L’artiste compare volontiers la peinture à la plongée en apnée qu’il pratique, à Majorque, de manière quotidienne, cette dernière lui permettant d’éprouver l’accord cénesthésique qui s’établit avec les mouvements de la mer, ceux-là mêmes qui, sur la toile, s’impriment au cœur de la matière. Dès la salle inaugurale, la sérénité du monde sous-marin plaide pour une mer matricielle, propice à délivrer le message oublié des temps originels. Dans les grands tableaux, la peinture se transforme en matière sensible qui, prise entre impulsion et efflorescence, fait vibrer la couleur. Elle participe d’un sentiment océanique où se propage toute l’onde d’une énergie vitale, profondément changeante, rétive à toute fixation dans un environnement stable. Car sur la surface des toiles, la peinture se dérobe, s’évade, traversant alors, entre coulée, drainage et autres épanchements, des chemins sourdement éruptifs parmi les pigments : des surgissements, tout comme des giclements, apparaissent sous toutes les formes et tous les états, qu’il s’agisse de jaillissements, de concrétions ou bien d’agrégats. À l’instar d’une force tellurique, le primat de la matière innerve cette œuvre foisonnante et certaines expériences menées par Miquel Barceló paraissent s’accorder aux principes naturels de formation sismique, notamment lorsqu’il provoque des secousses pour former les reliefs et les jeux de texture de sa peinture, lesquels s’inscrivent comme des réminiscences de l’expressionnisme abstrait américain, de la peinture informelle et de l’art brut, tous trois découverts au début des années 1970.

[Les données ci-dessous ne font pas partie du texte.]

(** X10: [SetRPM] only writes.  On a bus that hands out its handle, for
    a motor with complete ramp parameters and an [extra] that parses,
    [SetRPM] returns after exactly nine writes and no read: the ramp mode
    (velocity-negative for a negative rpm, velocity-forward otherwise), the
    seven ramp registers with the overrides of [extra] applied, then the
    max velocity converted from the absolute rpm. *)
Theorem SetRPM_nine_writes (m : Motor) (rpm : float64)
    (extra : option (list (string * value))) (w : world env) :
  opens -> complete (rampParams m) ->
  snd (parseRampParametersFromExtra extra) = None ->
  exists r w',
    SetRPM m rpm extra w = (Ret r, w') /\
    w_bus w' = w_bus w ++
      [writeFrame (shiftAddr m rampMode) (if ltb rpm zero then modeVelNeg else modeVelPos)] ++
      applyFrames m (overridden m extra) ++
      [writeFrame (shiftAddr m vMax) (Motor_rpmToV m (Abs rpm))].
Proof.
  intros Ho Hc Hp.
  pose proof (overridden_complete m extra Hc) as Hc'.
  assert (W : forall rp, complete rp ->
    writes ([writeFrame (shiftAddr m rampMode) (if ltb rpm zero then modeVelNeg else modeVelPos)] ++
            applyFrames m rp ++ [writeFrame (shiftAddr m vMax) (Motor_rpmToV m (Abs rpm))])
      (let mode := if ltb rpm zero then modeVelNeg else modeVelPos in
       let '(warning, err) := CheckSpeed rpm (maxRPM m) in
       let speed := Motor_rpmToV m (Abs rpm) in
       e1 <- writeReg m rampMode mode ;;
       e2 <- applyRampParameters m rp ;;
       e3 <- writeReg m vMax speed ;;
       ret (Combine [e1; e2; e3]))).
  { intros rp Hrp. cbv zeta. destruct (CheckSpeed rpm (maxRPM m)) as [warning err].
    apply writes_bind; [now apply writes_writeReg|]. intros e1.
    apply writes_bind; [now apply writes_applyRampParameters|]. intros e2.
    rewrite <- (app_nil_r [writeFrame (shiftAddr m vMax) (Motor_rpmToV m (Abs rpm))]).
    apply writes_bind; [now apply writes_writeReg|]. intros e3. apply writes_ret. }
  unfold SetRPM, overridden in *.
  destruct extra as [kv|].
  - destruct (parseRampParametersFromExtra (Some kv)) as [[o|] [e|]];
      cbn [snd] in Hp; try discriminate; exact (W _ Hc' w).
  - cbn [parseRampParametersFromExtra] in Hc'. exact (W _ Hc' w).
Qed.

(** X11: [GoTo] writes, then only polls.  On a bus that hands out its
    handle, for a motor with complete ramp parameters and an [extra] that
    parses, [GoTo] puts ten writes on the bus (position mode, the seven
    ramp registers with the overrides applied, the max velocity of the
    absolute rpm, the target in microsteps) and after them nothing but
    reads of the ramp status, however the call ends. *)
Theorem GoTo_writes_then_polls (fuel : nat) (m : Motor) (rpm pos : float64)
    (extra : option (list (string * value))) (w : world env) :
  opens -> complete (rampParams m) ->
  snd (parseRampParametersFromExtra extra) = None ->
  exists r w' polls,
    GoTo fuel m rpm pos extra w = (r, w') /\
    w_bus w' = w_bus w ++
      [writeFrame (shiftAddr m rampMode) modePosition] ++
      applyFrames m (overridden m extra) ++
      [ writeFrame (shiftAddr m vMax) (Motor_rpmToV m (Abs rpm));
        writeFrame (shiftAddr m xTarget)
          (int32_of_float64 (mul pos (of_Z (stepsPerRev m)))) ] ++
      polls /\
    Forall (eq (readFrame (shiftAddr m rampStat))) polls.
Proof.
  intros Ho Hc Hp.
  pose proof (overridden_complete m extra Hc) as Hc'.
  assert (W : forall rp, complete rp ->
    exists r w' polls,
      (let positionRevolutions := mul pos (of_Z (stepsPerRev m)) in
       let '(warning, err) := CheckSpeed rpm (maxRPM m) in
       e1 <- writeReg m rampMode modePosition ;;
       e2 <- applyRampParameters m rp ;;
       e3 <- writeReg m vMax (Motor_rpmToV m (Abs rpm)) ;;
       e4 <- writeReg m xTarget (int32_of_float64 positionRevolutions) ;;
       match Combine [e1; e2; e3; e4] with
       | Some err => ret (Wrapf (Some err) "error in GoTo from motor")
       | None => WaitForSuccess fuel (IsStopped m)
       end) w = (r, w') /\
      w_bus w' = w_bus w ++
        [writeFrame (shiftAddr m rampMode) modePosition] ++
        applyFrames m rp ++
        [ writeFrame (shiftAddr m vMax) (Motor_rpmToV m (Abs rpm));
          writeFrame (shiftAddr m xTarget)
            (int32_of_float64 (mul pos (of_Z (stepsPerRev m)))) ] ++
        polls /\
      Forall (eq (readFrame (shiftAddr m rampStat))) polls).
  { intros rp Hrp. cbv zeta. destruct (CheckSpeed rpm (maxRPM m)) as [warning err].
    destruct (writes_writeReg m rampMode modePosition Ho w) as (e1 & w1 & E1 & T1).
    destruct (writes_applyRampParameters m rp Ho Hrp w1) as (e2 & w2 & E2 & T2).
    destruct (writes_writeReg m vMax (Motor_rpmToV m (Abs rpm)) Ho w2) as (e3 & w3 & E3 & T3).
    destruct (writes_writeReg m xTarget
                (int32_of_float64 (mul pos (of_Z (stepsPerRev m)))) Ho w3)
      as (e4 & w4 & E4 & T4).
    unfold bind at 1. rewrite E1. unfold bind at 1. rewrite E2.
    unfold bind at 1. rewrite E3. unfold bind at 1. rewrite E4.
    assert (T : w_bus w4 = w_bus w ++
        [writeFrame (shiftAddr m rampMode) modePosition] ++
        applyFrames m rp ++
        [ writeFrame (shiftAddr m vMax) (Motor_rpmToV m (Abs rpm));
          writeFrame (shiftAddr m xTarget)
            (int32_of_float64 (mul pos (of_Z (stepsPerRev m)))) ]).
    { rewrite T4, T3, T2, T1. rewrite <- !app_assoc. reflexivity. }
    destruct (Combine [e1; e2; e3; e4]) as [err'|].
    - eexists; exists w4, []. split; [reflexivity|]. rewrite app_nil_r.
      split; [exact T|constructor].
    - destruct (emits_WaitForSuccess m fuel Ho w4) as (r & w' & fs & E & T' & F).
      exists r, w', fs. split; [exact E|]. split; [|exact F].
      rewrite T', T. rewrite <- !app_assoc. reflexivity. }
  unfold GoTo, overridden in *.
  destruct extra as [kv|].
  - destruct (parseRampParametersFromExtra (Some kv)) as [[o|] [e|]];
      cbn [snd] in Hp; try discriminate; exact (W _ Hc').
  - cbn [parseRampParametersFromExtra] in Hc'. exact (W _ Hc').
Qed.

Immergé dans l’obscurité abyssale, l’œil reconnaît plus loin une nature sous-marine pleine de magnificence, corail, mais aussi poulpe dont la substance phosphorescente et mouvante s’avère sans cesse en voie de reconfiguration. Cette approche thématique se poursuit et plus haut, prise entre ciel et eau, les représentations picturales de la mer en tempête s’accordent avec le tumulte cosmique, laissant alors transparaître l’espace infini des flots. Le prisme maritime laisse ainsi libre cours à toute la cartographie de l’œuvre de Miquel Barceló, constellée de pratiques et de références éclectiques. Aux côtés de ses grandes toiles, figure également sa production de céramiques – poissons, festins de fruits de mer — débutée lorsque l’artiste vivait au Mali au début des années 1990 et laquelle fait écho à la tradition du bodegón toute comme à la culture antique des grandes thalassocraties méditerranéennes. Des carnets de voyage parsemés d’aquarelles, un bronze mais aussi, plus surprenant, des broderies, exécutées par la mère de l’artiste à partir des dessins de ce dernier, complètent cette magistrale exposition où l’odyssée du vivant laisse divaguer le regard en toute liberté.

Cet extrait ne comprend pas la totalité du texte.